Individuals are often referred to immunologists for the evaluation of reduced serum immunoglobulins. Normal values of IgG, IgA, and IgM are not always enough to exclude a more serious condition, and alongside the information obtained from measurement of specific antibody production and B lymphocyte populations, measurement of IgGSc can provide a more complete view of the function of the humoral immune system.19
Measurement of IgGSc may occur as a frontline test alongside the measurement of total immunoglobulins,12-15 but more commonly, the measurement of IgGSc is a second-line test16-19 given alongside or after the response to vaccines. Reference ranges for pediatric age groups and adult populations have been developed to aid identification of low concentrations, and a minimum of 2 measurements are required to confirm a diagnosis of IgGScD. Several methods are available for quantitation of the IgGSc concentrations, and several differences exist between manufacturers’ assays within a certain technique.
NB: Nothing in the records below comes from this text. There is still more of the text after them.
Lemma with_native_emits (f : S -> M (W * list harness_event) S) p h :
  (forall x, emits (f x) quiet) ->
  emits (with_native f p h) (fun h' evs => evs = [] /\ same_lease (fun q => q = p) h h' /\
    hn_heap h' = hn_heap h /\ forall q, occurrence_at q h' = occurrence_at q h).
Proof.
  intros Hf. unfold with_native. destruct (hn_sessions h !! p) as [s|] eqn:Hs.
  - eapply emits_bind; [apply Hf|]. intros x evs ->. apply emits_ret. split_and!; [done| |done|].
    + apply same_lease_insert. by exists s.
    + intros q. unfold occurrence_at. simpl. destruct (decide (q = p)) as [->|Hne].
      * by rewrite lookup_insert_eq, Hs.
      * by rewrite lookup_insert_ne.
  - apply emits_ret. split_and!; [done|apply same_lease_refl|done|done].
Qed.

Definition removed (id : string) (e : error) (evs : list harness_event) : Prop :=
  if String.eqb id "" then evs = [] /\ e = None else evs = [HRemove id e].
Lemma StopOwned_emits ctx id :
  emits (StopOwned (traced_deployment d) ctx id) (fun r evs => removed id r.1 evs /\
    r.2 = match r.1 with None => "" | Some _ => id end%string).
Proof.
  unfold StopOwned, removed. destruct (String.eqb_spec id "") as [->|Hne]; [by apply emits_ret|].
  apply emits_call. intros e. apply emits_ret. by destruct e.
Qed.
Lemma Remove_emits ctx p h :
  is_Some (hn_sessions h !! p) ->
  emits (Remove (traced_deployment d) ctx p h) (fun r evs => removed (session_ID p h) r.1 evs /\
    same_lease (fun q => q = p) h r.2 /\
    session_ID p r.2 = match r.1 with None => "" | Some _ => session_ID p h end%string).
Proof.
  intros Hp. unfold Remove. destruct (occurrence_at p h) as [o|] eqn:Ho.
  2: { destruct Hp as [s Hs]. unfold occurrence_at in Ho. by rewrite Hs in Ho. }
  assert (session_ID p h = oc_ID o) as -> by (unfold session_ID; by rewrite Ho).
  eapply emits_bind; [apply StopOwned_emits|]. intros [e id] evs [Hr Hid']. simpl in Hr, Hid'. subst id.
  set (h1 := update_occurrence p _ h). assert (Hl : same_lease (fun q => q = p) h h1) by apply same_lease_update.
  assert (Hid : session_ID p h1 = match e with None => "" | Some _ => oc_ID o end%string).
  { unfold h1. rewrite session_ID_update, Ho by done. done. }
  destruct e as [e|]; [apply emits_ret; rewrite app_nil_r; by split_and!|].
  destruct (Clear _ _) as [credentials heap]. apply emits_ret. rewrite app_nil_r. split_and!; [done| |].
  - eapply same_lease_trans; [exact Hl|]. eapply same_lease_trans; [apply same_lease_update|apply same_lease_heap].
  - cbn [fst snd]. change (session_ID p (update_occurrence p (fun o' => set_oc_runtime (oc_ID o') (oc_DeploymentRequest o') credentials o') h1) = ""%string).
    rewrite session_ID_update by by eapply same_lease_known.
    unfold session_ID in Hid. by destruct (occurrence_at p h1).
Qed.
(** * The invariant *)

(** Between two calls: the manager and its runtime know of the same session, the only
    runtime alive is that session's, a stop under way is that session's, and an
    instruction that the runtime would admit is one the trace allows. *)
Record rests (l : Life S) (t : list harness_event) : Prop := {
  re_active : hn_active (lf_harness l) = hn_owned (lf_harness l);
  re_live id : id ∈ live t -> id <> ""%string /\ id = owned_ID (lf_harness l);
  re_known p : hn_owned (lf_harness l) = Some p -> is_Some (hn_sessions (lf_harness l) !! p);
  re_stop : lf_stopping l = if hn_running (lf_harness l) then Some (hn_active (lf_harness l)) else None;
  re_running : hn_running (lf_harness l) = true ->
    is_Some (hn_owned (lf_harness l)) /\ hn_ready (lf_harness l) = false /\
    exists a, hn_attempt (lf_harness l) = Some a;
  re_admit : hn_ready (lf_harness l) = true -> hn_admitted (lf_harness l) = false -> may_admit t = true;
  re_runs p : is_Some (lf_runs l !! p) -> hn_owned (lf_harness l) <> Some p /\ is_Some (hn_sessions (lf_harness l) !! p)
}.
Lemma not_live (h : Harness S) t :
  (forall id, id ∈ live t -> id <> ""%string /\ id = owned_ID h) -> owned_ID h = ""%string -> live t = ∅.
Proof. intros Hl Hn. apply set_eq. intros id. split; [|set_solver]. intros [Hne ->]%Hl. by rewrite Hn in Hne. Qed.
Lemma removed_live id e t evs :
  (forall x, x ∈ live t -> x <> ""%string /\ x = id) -> removed id e evs ->
  ok_events t evs /\ may_admit (t ++ evs) = may_admit t /\
  (e = None -> live (t ++ evs) = ∅) /\ (forall x, x ∈ live (t ++ evs) -> x <> ""%string /\ x = id).
Proof.
  intros Hl. unfold removed. destruct (String.eqb_spec id "") as [->|Hne].
  - intros [-> ->]. rewrite app_nil_r. assert (live t = ∅) as Hempty.
    { apply set_eq. intros x. split; [|set_solver]. by intros [? ->]%Hl. }
    split_and!; [apply ok_nil|done|done|done].
  - intros ->. rewrite live_app, may_admit_app. simpl. split_and!; [by apply ok_one|done| |].
    + intros ->. apply set_eq. intros x. rewrite elem_of_difference, elem_of_singleton. split; [|set_solver].
      intros [Hx Hn]. by apply Hl in Hx as [_ ->].
    + intros x Hx. apply Hl. destruct e; [done|]. set_solver.
Qed.

Lemma removed_no_create id e evs : removed id e evs -> (forall created, HCreate "" created ∉ evs) /\ (id = ""%string -> evs = []).
Proof.
  unfold removed. destruct (String.eqb_spec id "") as [->|Hne]; [intros [-> _]; split; [set_solver|done]|]. intros ->.
  split; [|done]. intros created Hin. by apply list_elem_of_singleton in Hin.
Qed.
Lemma Rollback_emits ctx p primary h t :
  is_Some (hn_sessions h !! p) -> hn_owned h = Some p -> hn_running h = false -> hn_ready h = false ->
  (forall id, id ∈ live t -> id <> ""%string /\ id = session_ID p h) ->
  emits (Rollback (traced_deployment d) nt_label nt_options nt_RemoveAll ctx p primary h) (fun r evs =>
    ok_events t evs /\ may_admit (t ++ evs) = may_admit t /\
    (forall id, id ∈ live (t ++ evs) -> id <> ""%string /\ id = owned_ID r.2) /\
    (hn_owned r.2 = Some p \/ hn_owned r.2 = None) /\
    hn_active r.2 = hn_active h /\ hn_running r.2 = false /\ hn_ready r.2 = false /\
    dom (hn_sessions r.2) = dom (hn_sessions h) /\ carries (Some primary) (Some r.1) /\
    (forall created, HCreate "" created ∉ evs) /\ (session_ID p h = ""%string -> evs = [])).
Proof.
  intros Hp Hown Hrun Hready Hl. unfold Rollback. eapply emits_bind; [by apply Remove_emits|].
  intros [e h1] evs (Hr & Hs & Hid). simpl in Hr, Hs, Hid.
  destruct (removed_live _ _ _ _ Hl Hr) as (Hok & Hmay & Hnone & Hrest).
  destruct (removed_no_create _ _ _ Hr) as [Hno Hnil].
  destruct e as [e|].
  - apply emits_ret. rewrite app_nil_r. cbn [fst snd].
    assert (hn_owned (Reset (Some e) h1) = Some p) as Hown1 by (simpl; by rewrite (sl_owned _ _ _ Hs)).
    split_and!; simpl; rewrite ?(sl_active _ _ _ Hs), ?(sl_running _ _ _ Hs), ?(sl_ready _ _ _ Hs); try done.
    + intros id Hx. rewrite (owned_ID_session _ p) by done. change (id <> "" /\ id = session_ID p h1)%string.
      rewrite Hid. by apply Hrest.
    + left. by rewrite (sl_owned _ _ _ Hs).
    + by rewrite (sl_dom _ _ _ Hs).
    + eexists. split; [done|]. intros x Hx. cbn in *. by rewrite Hx.
  - eapply emits_bind; [apply nl_RemoveAll|]. intros [] evs' ->. apply emits_ret. rewrite !app_nil_r. cbn [fst snd].
    specialize (Hnone eq_refl).
    split_and!; simpl; rewrite ?(sl_active _ _ _ Hs), ?(sl_running _ _ _ Hs); try done; [by rewrite Hnone; set_solver|by right| |apply carries_refl].
    by rewrite (sl_dom _ _ _ Hs).
Qed.

Lemma start_failed_emits ctx p primary h t :
  is_Some (hn_sessions h !! p) -> hn_owned h = Some p -> hn_active h = None -> hn_running h = false -> hn_ready h = false ->
  (forall id, id ∈ live t -> id <> ""%string /\ id = session_ID p h) ->
  emits (start_failed (traced_deployment d) ctx p primary h) (fun r evs =>
    carries (Some primary) r.1 /\ (forall created, HCreate "" created ∉ evs) /\ (session_ID p h = ""%string -> evs = []) /\
    ok_events t evs /\ may_admit (t ++ evs) = may_admit t /\
    (forall id, id ∈ live (t ++ evs) -> id <> ""%string /\ id = owned_ID r.2) /\
    (hn_owned r.2 = Some p \/ hn_owned r.2 = None) /\ hn_active r.2 = hn_owned r.2 /\
    hn_running r.2 = false /\ hn_ready r.2 = false /\ dom (hn_sessions r.2) = dom (hn_sessions h)).
Proof.
  intros Hp Hown Hact Hrun Hready Hl. unfold start_failed.
  eapply emits_bind; [apply with_native_emits, nl_give_up|]. intros h1 evs (-> & Hs & _ & Hocc).
  assert (session_ID p h1 = session_ID p h) as Hid by (unfold session_ID; by rewrite Hocc).
  eapply emits_bind.
  { apply (Rollback_emits ctx p primary h1 t); rewrite ?(sl_owned _ _ _ Hs), ?(sl_running _ _ _ Hs), ?(sl_ready _ _ _ Hs), ?Hid; try done.
    by eapply same_lease_known. }
  intros [e h2] evs (Hok & Hmay & Hlive & Hor & Hact2 & Hrun2 & Hready2 & Hdom & Hcarry & Hno & Hnil). rewrite Hid in Hnil. simpl in *.
  apply emits_ret. rewrite app_nil_r. cbn [fst snd]. rewrite (sl_active _ _ _ Hs), Hact in Hact2.
  assert (Hdom2 : dom (hn_sessions h2) = dom (hn_sessions h)) by (by rewrite Hdom, (sl_dom _ _ _ Hs)).
  unfold InUse. rewrite Hrun2, orb_false_r.
  destruct Hor as [Hor|Hor]; rewrite Hor; [rewrite bool_decide_true by eauto|rewrite bool_decide_false by (intros []; done)];
    (split_and!; [done..| | | | | |]); simpl; rewrite ?Hor, ?Hact2; auto.
Qed.

(** * The steps keep the invariant *)

Definition keeps (l : Life S) (t : list harness_event) (m : M (W * list harness_event) (Life S)) : Prop :=
  emits m (fun l' evs => (ok_events t evs /\ reported evs) /\ rests l' (t ++ evs)).
Lemma life_keeps_ret l l' t : rests l' t -> keeps l t (ret l').
Proof. intros H. apply emits_ret. rewrite app_nil_r. split; [split; [apply ok_nil|apply reported_nil]|done]. Qed.
Definition is_mark (ev : harness_event) : bool := match ev with HCreate _ _ => false | _ => true end.
Lemma reported_mark ev : is_mark ev = true -> reported [ev].
Proof. intros H. apply reported_others. intros e Hin. apply list_elem_of_singleton in Hin as <-. done. Qed.
Lemma keeps_mark l l' t ev :
  ok_event t ev -> is_mark ev = true -> rests l' (t ++ [ev]) -> keeps l t (let* _ := mark_event ev in ret l').
Proof. intros He Hm H. apply emits_call. intros []. apply emits_ret. split; [split; [by apply ok_one|by apply reported_mark]|done]. Qed.

Lemma not_in_use l t : rests l t -> InUse (lf_harness l) = false ->
  hn_owned (lf_harness l) = None /\ hn_active (lf_harness l) = None /\ hn_running (lf_harness l) = false /\
  lf_stopping l = None /\ live t = ∅.
Proof.
  intros H Hu. unfold InUse in Hu. apply orb_false_iff in Hu as [Hu Hrun]. apply bool_decide_eq_false in Hu.
  apply eq_None_not_Some in Hu. pose proof (re_stop _ _ H) as Hstop. rewrite Hrun in Hstop.
  split_and!; try done; [by rewrite (re_active _ _ H)|]. apply (not_live (lf_harness l)); [by apply re_live|].
  unfold owned_ID. by rewrite Hu.
Qed.
Lemma rests_heap heap l t : rests l t -> rests (on_harness (set_hn_heap heap (lf_harness l)) l) t.
Proof. by intros []; split. Qed.
Lemma rests_started l t e : rests l t -> rests l (t ++ [HStarted (Some e)]).
Proof.
  intros []. split; try done; rewrite ?live_app, ?may_admit_app; done.
Qed.

Lemma brought_up_live p h e h' evs t :
  brought_up p h e h' evs -> live t = ∅ ->
  ok_events t evs /\ forall id, id ∈ live (t ++ evs) -> id <> ""%string /\ id = session_ID p h'.
Proof.
  intros [_ [[-> _]|(id & e' & -> & Hid & _)]] Hl; [split; [apply ok_nil|rewrite app_nil_r, Hl; set_solver]|].
  split; [by apply ok_one|]. intros x. rewrite live_app, Hl. simpl. rewrite Hid.
  destruct (String.eqb_spec id ""); set_solver.
Qed.

(** A creation without an identity is followed by what a failed start leaves: nothing, and the failure. *)
Lemma brought_up_reported p h e h' evs evs' e' :
  brought_up p h e h' evs -> (forall created, HCreate "" created ∉ evs') -> (session_ID p h' = ""%string -> evs' = []) ->
  (forall created, carries created e -> carries created e') -> reported (evs ++ evs' ++ [HStarted e']).
Proof.
  intros [_ [[-> _]|(id & created & -> & Hid & Hc)]] Hno Hnil Hcarry.
  - cbn [app]. apply reported_others. intros x Hin. apply elem_of_app in Hin as [Hin|Hin%list_elem_of_singleton]; [by eapply Hno|done].
  - destruct (decide (id = ""%string)) as [->|Hne].
    + rewrite (Hnil Hid). intros [|x [|y pre]] e0 post Heq; simplify_eq/=; [|by destruct pre]. exists e', []. split; [done|]. by apply Hcarry, Hc.
    + apply reported_others. intros x Hin. apply elem_of_app in Hin as [[= Hx]%list_elem_of_singleton|Hin]; [by rewrite Hx in Hne|].
      apply elem_of_app in Hin as [Hin|Hin%list_elem_of_singleton]; [by eapply Hno|done].
Qed.
Lemma carries_trans created e e' : carries created (Some e) -> carries (Some e) e' -> carries created e'.
Proof. intros (x & [= <-] & Hx) (y & -> & Hy). exists y. split; [done|]. intros s Hs. by apply Hy, Hx. Qed.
This may influence quantitation, and therefore care must be taken to ensure serial monitoring for patients is performed within a single laboratory rather than across multiple laboratories to ensure a single technique is used.
Measurement of IgGSc can support the diagnosis of CVID and aid in the risk stratification of individuals with low IgA. The utility of the IgGSc is most prominent when combined with the response to vaccination. The discrimination between isolated IgGScD, SAD, and clinically relevant IgGScD is particularly important since this may influence treatments. There is clear utility for the measurement of IgGSc as a monitoring tool. The use alongside the measurement of total IgG may further aid differentiation between THI and a more permanent PAD. Prognostic information may be obtained by defining the cause of the deficiency.
IgGScD may influence frequency and severity of infection. The measurement of IgGSc should always be considered within a panel of other tests. In PADs the measurement of IgGSc and the response to vaccination provides a comprehensive window into the function of the immune system. LM
Disclosures
Antony R Parker, PhD, Markus Skold, PhD, and Stephen Harding, PhD, are employees of the Binding Site Group Limited, which manufactures IgG subclass assays.
Abbreviations
- COPD
chronic obstructive pulmonary disease
- CVID
common variable immunodeficiency
- ELISA
enzyme-linked immunosorbent assay
- ESID
European Society of Immune Deficiencies
- HGUS
hypogammaglobulinemia of uncertain significance
- ICON
International Consensus Document
- IgGD
IgG deficiency
- IgGSc
IgG subclass antibodies
- IgGScD
IgGSc deficiency
- IGHC
immunoglobulin heavy chain constant region
- PAD
primary antibody deficiency
- PAGID
Pan American Group for Immune Deficiency
- PID
primary immunodeficiency
- RI
recurrent infection
- RID
radial immunodiffusion
- SAD
specific antibody deficiency
- THI
transient hypogammaglobulinemia of infancy.